Good point. The profile view looked great. I could see the asymmetrical angle when looking at the tip from the spine. I'll try to take more pics tomorrow.
 
I suspect there is some hand work that goes into Bark River knives, as opposed to CNC-machined knives (mostly folders). I used a Dremel to even out the swedge on my Marbles Fieldcraft and also to smooth a couple of quite minor grooves on the upper part of the blade of a Marbles Campcraft -- both in 52100, made when Mike Stewart was there. I didn't consider them flaws -- in fact, I like evidence of hand work. I've used both those knives hard over the years and if anything they've gained more character.
 
I realize that he sharpened it, but at first I was assuming he was showing us pics of the blades before he had actually done anything to them, which would have been more useful in considering his critique.
Hmm... he said he sharpened it and put scratches on the blade. Posted pics of a clearly sharpened blade with scratches. Seems pretty clear to me.

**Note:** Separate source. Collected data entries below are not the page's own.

(** on the S-mode build [m_boot] leaves the machine ready for the drop:
    supervisor interrupts and the listed exceptions delegated but not the
    supervisor ecall, the S-mode vector and scratch frame and the M-mode
    rearm vector installed, all memory open to S-mode, the counters enabled,
    MPP set to S and [sepc] at [s_entry]; [g_use_sstc] says whether the STCE
    bit stuck, and the comparator is parked. *)
Theorem m_boot_delegates `{!CsrSpec H} (h : H) g
    (Hstore : forall c v, c <> "menvcfg"%string -> csr_store c v)
    (Hindep : forall c c', c <> c' -> (c, c') <> ("sstatus"%string, "mstatus"%string) ->
                (c, c') <> ("mstatus"%string, "sstatus"%string) -> csr_indep c c')
    (Hplain : forall c, c <> "time"%string -> csr_plain c) :
  let h1 := csr_wr "menvcfg" (Z.lor (csr_val "menvcfg" h) MENVCFG_STCE) h in
  let sstc := negb (Z.land (csr_val "menvcfg" h1) MENVCFG_STCE =? 0) in
  exists h', runs (U:=U) (m_boot true se mt me sn sa) h g tt [] h' (sw_g_use_sstc sstc g) /\
    csr_val "medeleg" h' = MEDELEG_MASK /\ csr_val "mideleg" h' = MIDELEG_MASK /\
    Z.testbit MEDELEG_MASK 9 = false /\ Z.testbit MIDELEG_MASK 5 = true /\
    csr_val "stvec" h' = se /\ csr_val "sscratch" h' = sa /\
    csr_val "mtvec" h' = mt /\ csr_val "mscratch" h' = me /\
    csr_val "pmpaddr0" h' = 2 ^ 64 - 1 /\ csr_val "pmpcfg0" h' = 0x1f /\
    csr_val "mcounteren" h' = 7 /\ csr_val "sepc" h' = sn /\
    Z.land (Z.shiftr (csr_val "mstatus" h') 11) 3 = 1 /\
    (sstc = true -> csr_val "stimecmp" h' = 2 ^ 64 - 1).
Proof.
  intros h1 sstc.
  assert (forall c c' v h', c' <> c -> (c, c') <> ("sstatus"%string, "mstatus"%string) ->
            (c, c') <> ("mstatus"%string, "sstatus"%string) ->
            csr_val c' (csr_wr c v h') = csr_val c' h') as Hoth
    by (intros; apply csr_wr_other, Hindep; congruence).
  assert (csrs_hw "menvcfg" MENVCFG_STCE h = h1) as E1.
  { unfold csrs_hw, h1. rewrite csr_rd_val, csr_rd_pure by (apply Hplain; discriminate). reflexivity. }
  unfold m_boot, csr_set_menvcfg, csr_read_menvcfg. eexists. split.
  - apply runs_when_true. xstep. rewrite E1. xstep.
    rewrite csr_rd_val, csr_rd_pure by (apply Hplain; discriminate). cbv zeta. fold sstc. clearbody sstc.
    do 2 xstep.
    eapply (runs_bind0 _ _ _ _ tt
      (if sstc then csr_wr "stimecmp" (u64 (-1)) (mw64 SCLINT_MTIMECMP (u64 (-1)) h1)
       else mw64 SCLINT_MTIMECMP (u64 (-1)) h1)).
    { destruct sstc; [apply runs_when_true|]; xrun. }
    xrun.
  - rewrite ?csr_rd_pure, ?csr_rd_val by (apply Hplain; discriminate).
    repeat split; repeat first
      [ rewrite csr_wr_val by (apply Hstore; discriminate)
      | rewrite Hoth by discriminate ]; auto using mpp_supervisor.
    intros ->. rewrite csr_wr_val by (apply Hstore; discriminate). reflexivity.
Qed.
End SClaims.

#[export] Instance ScriptHart_time : TimeSpec ScriptHart.
Proof.
  refine {| stime h := Z.of_N (sh_mtime h); stime_gap := 1000 |}; intros.
  - lia.
  - lia.
  - reflexivity.
  - change (csr_rd "time" h).2
      with (SH (sh_mtime h + sh_step h mod 1000)%N (sh_step h) (sh_mem h) (sh_csr h)).
    cbn [sh_mtime]. pose proof (N.mod_lt (sh_step h) 1000 ltac:(lia)) as Hm.
    rewrite N2Z.inj_add. revert Hm. generalize (sh_step h mod 1000)%N. lia.
  - destruct smode; apply alookup_aupdate, String.eqb_eq.
Defined.

(** ** Witnesses *)

Definition sslice (smode : bool) (cost : Z) (k : nat) : slice (H:=ScriptHart) :=
  Slice (2 * k) (fun _ => SH 5000 3 [] []) (replicate 32 0) 0
    (15003 + 10500 * Z.of_nat k) (1000 * Z.of_nat k) (CAUSE_TIMER_IRQ smode)
    (1000 * Z.of_nat k + 400) (15003 + 10500 * Z.of_nat k + cost).
Definition sscript (smode : bool) (cost : Z) : list (slice (H:=ScriptHart)) :=
  map (sslice smode cost) (seq 0 200).

Lemma sscript_timer smode cost : Forall (s_timer_slice smode) (sscript smode cost).
Proof.
  apply Forall_map, Forall_true. intros k. split; [reflexivity|].
  intros h. destruct smode; split; reflexivity.
Qed.


(** The globals after a run whose switches all take less than one tick. *)
Definition quick_ds : list Z := replicate 200 0.
Definition quick_sg : sg :=
  let l := sscript false 0 in
  SG (map (fun f => PTask tf0 (Some f) "t") [ptask_a; ptask_b; ptask_c]) 3 0 tf0
    (1000 * 199 + 400) (15003 + 10500 * 199) (1000 * 199) (15003 + 10500 * 199) true 200 true 0 false
    (samples (zip_with latency l quick_ds)) (samples (map cost_c (removelast l)))
    (samples (map cost_t (removelast l))) 199 (replicate 200 0) (s_progress l) TfBoot.

Lemma quick_log : s_log (sscript false 0) quick_ds quick_sg.
Proof. split; try reflexivity. vm_compute. auto 10. Qed.

Lemma sched_report_ratio_undefined_witness :
  crashes (U:=LogUart) sched_report whart quick_sg.
Proof.
  refine (sched_report_ratio_undefined (U:=LogUart) (sscript false 0) quick_ds whart quick_sg quick_log _ _ _);
    vm_compute; reflexivity.
Defined.

Lemma sort_copy_sorts_witness :
  exists r, sort_copy [9; 9; 9; 9; 9] [3; 1; 4; 1; 5; 9] 4 tt = Ret (r ++ [9]) tt /\
    Permutation r [3; 1; 4; 1] /\ StronglySorted Z.le r /\ r = merge_sort Z.le [3; 1; 4; 1].
Proof.
  exact (sort_copy_sorts [9; 9; 9; 9; 9] [3; 1; 4; 1; 5; 9] 4 tt
           ltac:(cbn; lia) ltac:(cbn; lia)).
Defined.

Lemma m_boot_delegates_witness :
  exists h' : ScriptHart, runs (U:=LogUart) (m_boot true 0x80000100 0x80000200 0x80009000 0x80000300 0x80002000)
      whart boot_sg tt [] h' (sw_g_use_sstc true boot_sg) /\
    csr_val "medeleg" h' = MEDELEG_MASK /\ csr_val "mideleg" h' = MIDELEG_MASK /\
    csr_val "sepc" h' = 0x80000300 /\ csr_val "stimecmp" h' = 2 ^ 64 - 1.
Proof.
  destruct (m_boot_delegates (U:=LogUart) 0x80000100 0x80000200 0x80009000 0x80000300 0x80002000
              whart boot_sg ltac:(intros; exact I) ltac:(intros c c' H1 H2 H3 ->; now apply H1)
              ltac:(intros c Hc; exact Hc)) as (h' & E & H1 & H2 & _ & _ & _ & _ & _ & _ & _ & _ & _ & H3 & _ & H4).
  exists h'. split; [exact E|]. split; [exact H1|]. split; [exact H2|]. split; [exact H3|].
  apply H4. reflexivity.
Defined.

I do gree though that a before sharpening pic would have been better. Further, a before sharpening return of that lemon of a blade would have been best.
 
Further, a before sharpening return of that lemon of a blade would have been best.
I liked the handles, liners and pins too much to return it. I figured I could put a decent edge that I could easily maintain and send it off to get buffed or even reprofiled from the top of the bevel down.
 
Why is there a secondary bevel at all on that Bravo? It's supposed to be a fully convexed primary bevel with no secondary whatsoever. My Bravo-1 carves shockingly well for a knife of that thickness, and my Bushcraft scout with the same grind just thinner is probably the best carving knife I own.
 
I don't believe the scratches on your blade are a result of the blade being that much thicker behind the edge, I think it has more to do with your technique with the sharpening system. IF the blade was too thick in those areas, you would have been removing more metal to get to the edge at all, and your edge looks much smoother than where the scratches are. If I had to guess, the extra scratches are from you wiping your blade between passes, and if so, you most likely wiped it with metal particles from previous wipes, in effect, sanding the blade with it's own metal (or if new diamonds were used, possibly diamond particles) Either way, there are both haters and fanboys out there for this company, so getting a straight forward answer to your question is difficult at best.
 
BRK and Mike Stewart suck - decades long history of criminal, immoral and unethical acts of the owner, and a disproportionate amount of quality and defect issues with his knives.

Suggest you do some reading/searching on this forum.
Second that. He already owns a brk and a survive knife he could get a strider and complete the trifecta of knives by notorious characters

Oops read the rest of the thread. Yes it is normal for these knives. Consider more research in the future.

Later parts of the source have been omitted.